Mas a profundidade e a duração da crise estão corroendo esses avanços. A mais recente Pesquisa Nacional por Amostra de Domicílios (Pnad) Contínua, também do IBGE, constatou que, no trimestre encerrado em outubro, havia 9,1 milhões de brasileiros que procuravam, mas não encontravam emprego. O rendimento real habitual nesse trimestre era 1% menor do que o de igual período de 2014.

O problema está se agravando, e com rapidez. A Pesquisa Mensal de Emprego, embora menos abrangente que a Pnad Contínua, mostrou que, em janeiro, o desemprego nas seis maiores regiões metropolitanas do País foi de 7,6%, bem mais alto do que o de dezembro, de 6,9%. Ruim para todos, o desemprego é particularmente virulento entre os jovens de 18 a 24 anos: nessa faixa de idade, saltou de 16,5% em dezembro para 18,9% em janeiro.

A persistência da crise fiscal – o resultado primário positivo alcançado pelo governo em janeiro não é suficiente para indicar melhora significativa e duradoura da situação das finanças federais – e, sobretudo, a incapacidade do governo de encontrar meios eficazes e confiáveis para contê-la e a resistência cada vez mais forte do PT a qualquer medida de ajuste lançam incertezas sobre a solvência do setor público.

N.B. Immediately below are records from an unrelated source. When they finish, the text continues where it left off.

Lemma claims_read_back claims aud active ms :
  valid_tenant (info active) = true -> Forall (fun m => valid_tenant (info m) = true) ms ->
  parseAccessTokenClaimsFromPayload (JObj (built_claims claims aud active ms)) = Ok (Some (claims_of active ms)).
Proof using Type.
  intros Ha Hms. unfold parseAccessTokenClaimsFromPayload, parseBaseClaims, built_claims.
  set (app := spread (spread [] (own_props _)) _).
  assert (Hn : forall v1 v2 v3 v4 : jsval, NoDup [("tenant_id", v1); ("tenant_kind", v2); ("role", v3); ("tenants", v4)].*1).
  { intros v1 v2 v3 v4. apply (bool_decide_unpack _). vm_compute. exact I. }
  assert (Happ : opt_prop (JObj (spread (spread (spread [] claims) (if truthy aud then [("aud", aud)] else []))
    [("tenant_id", JStr (mr_tenant_id active)); ("app_metadata", JObj app)])) "app_metadata" = JObj app).
  { unfold opt_prop. rewrite (get_prop_obj_own _ _ (JObj app)); [done|]. apply spread_last; [|reflexivity].
    apply (bool_decide_unpack _). vm_compute. exact I. }
  rewrite Happ. assert (Hid : own "tenant_id" app = Some (JStr (mr_tenant_id active))) by (by apply spread_last).
  assert (Hkind : own "tenant_kind" app = Some (JStr (mr_tenant_kind active))) by (by apply spread_last).
  assert (Hrole : own "role" app = Some (JStr (mr_role active))) by (by apply spread_last).
  assert (Hts : own "tenants" app = Some (JArr (map tenant_claim ms))) by (by apply spread_last).
  unfold opt_prop. rewrite (get_prop_obj_own _ _ _ Hid). cbn [truthy is_object is_string negb orb].
  unfold appMetadataSchema, string_field, tenant_kind_field, tenants_field. rewrite Hid, Hkind, Hrole, Hts.
  unfold valid_tenant in Ha. cbn [ti_tenant_id ti_tenant_name ti_tenant_kind ti_role info] in Ha.
  apply andb_prop in Ha as [[[Hu _]%andb_prop Hk]%andb_prop Hr]. rewrite Hu, Hr. cbn [from_option Datatypes.id mbind option_bind]. rewrite Hk.
  cbn [mbind option_bind]. replace (map tenant_claim ms) with (map encode_tenant (map info ms)) by (rewrite map_map; done).
  rewrite read_tenants; [done|]. rewrite Forall_map. exact Hms.
Qed.

(** ** The tenants of a user *)

Record accounts_wf (db : accounts_db) : Prop := {
  aw_tenants : unique_rows tenant_conflict (tenants db);
  aw_memberships : unique_rows membership_row_conflict (ac_memberships db);
  aw_tenant m : m ∈ ac_memberships db -> exists t, t ∈ tenants db /\ tn_id t = mb_tenant_id m
}.

Lemma tenant_conflict_sym a b : tenant_conflict a b = tenant_conflict b a.
Proof using Type. unfold tenant_conflict. by rewrite (String.eqb_sym (tn_id b)), (andb_comm (String.eqb (tn_kind b) _)). Qed.

Lemma tenant_by_id db t u : accounts_wf db -> t ∈ tenants db -> u ∈ tenants db -> tn_id t = tn_id u -> t = u.
Proof using Type.
  intros Hwf Ht Hu Hid. apply (unique_elem tenant_conflict (tenants db)); [apply tenant_conflict_sym|apply Hwf|done|done|].
  unfold tenant_conflict. by rewrite Hid, String.eqb_refl.
Qed.

Lemma user_memberships_elem userId db m :
  m ∈ user_memberships userId db <->
  exists b t, b ∈ ac_memberships db /\ t ∈ tenants db /\ mb_tenant_id b = tn_id t /\ mb_user_id b = userId /\ m = membership_of b t.
Proof using Type.
  unfold user_memberships. rewrite list_elem_of_fmap. split.
  - intros ([b t] & -> & [Hin Hu%String.eqb_eq]%elem_of_filter_b). apply inner_join_elem_of in Hin as (Hb & Ht & Hj%String.eqb_eq). by exists b, t.
  - intros (b & t & Hb & Ht & Hj & Hu & ->). exists (b, t). split; [done|]. apply elem_of_filter_b. rewrite inner_join_elem_of. cbn.
    by rewrite Hj, Hu, !String.eqb_refl.
Qed.

(** ** What is added

    Rows are only appended, and belong to some tenants. *)

Definition appended {R} (P : R -> Prop) (l l' : list R) : Prop := exists news, l' = l ++ news /\ Forall P news.

Lemma appended_refl {R} (P : R -> Prop) l : appended P l l.
Proof using Type. exists []. by rewrite app_nil_r. Qed.

Lemma appended_one {R} (P : R -> Prop) l x : P x -> appended P l (l ++ [x]).
Proof using Type. intros Hx. exists [x]. split; [done|]. by constructor. Qed.

Lemma appended_trans {R} (P Q : R -> Prop) l1 l2 l3 :
  (forall x, P x -> Q x) -> appended P l1 l2 -> appended Q l2 l3 -> appended Q l1 l3.
Proof using Type.
  intros HPQ (n1 & -> & H1) (n2 & -> & H2). exists (n1 ++ n2). rewrite app_assoc. split; [done|].
  apply Forall_app. split; [|done]. by eapply Forall_impl.
Qed.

Naturalmente ardiloso, pois assegura crescimento real vegetativo de importantes itens de despesas, mas engessa a gestão das finanças públicas, o regime fiscal criado pela Constituição de 1988 mostra-se especialmente nocivo em períodos recessivos. A queda da arrecadação não pode ser compensada por cortes equivalentes de despesas, resultando quase inevitavelmente em déficits. Se a isso se somar a gestão irresponsável do dinheiro público, a consequência só pode ser o desastre fiscal.

O rebaixamento da nota soberana do Brasil em dois pontos pela agência americana de classificação de risco Moody’s – a terceira a fazer isso, depois da Standard and Poor’s e da Fitch – era o que faltava para o pleno reconhecimento internacional da deterioração dos indicadores econômicos do Brasil. Dívida pública crescente, por causa da fragilidade da política fiscal, ineficiência e baixa credibilidade da política monetária no combate à inflação, economia definhando e sem sinais de recuperação no horizonte próximo compõem um quadro desolador, que o rebaixamento da classificação do País torna ainda pior.

Indicadores recentes sobre vendas do comércio, faturamento do setor de serviços, produção e emprego industrial, entre outros, mostram a persistência, quando não o agravamento, da recessão. Não parece exagerada a previsão de que, também em 2016, o PIB brasileiro encolherá cerca de 3%. Terão sido, assim, três anos consecutivos de redução da produção e, consequentemente, do emprego e da renda.

Mudança de governo, se houver, não resultará em mudança desse cenário econômico no curto prazo. Mais demissões, mais inflação, menos produção continuarão sendo as características da economia brasileira nos próximos meses, quem quer que esteja ocupando a cadeira presidencial. Melhoras, se houver, só bem depois da virada do semestre.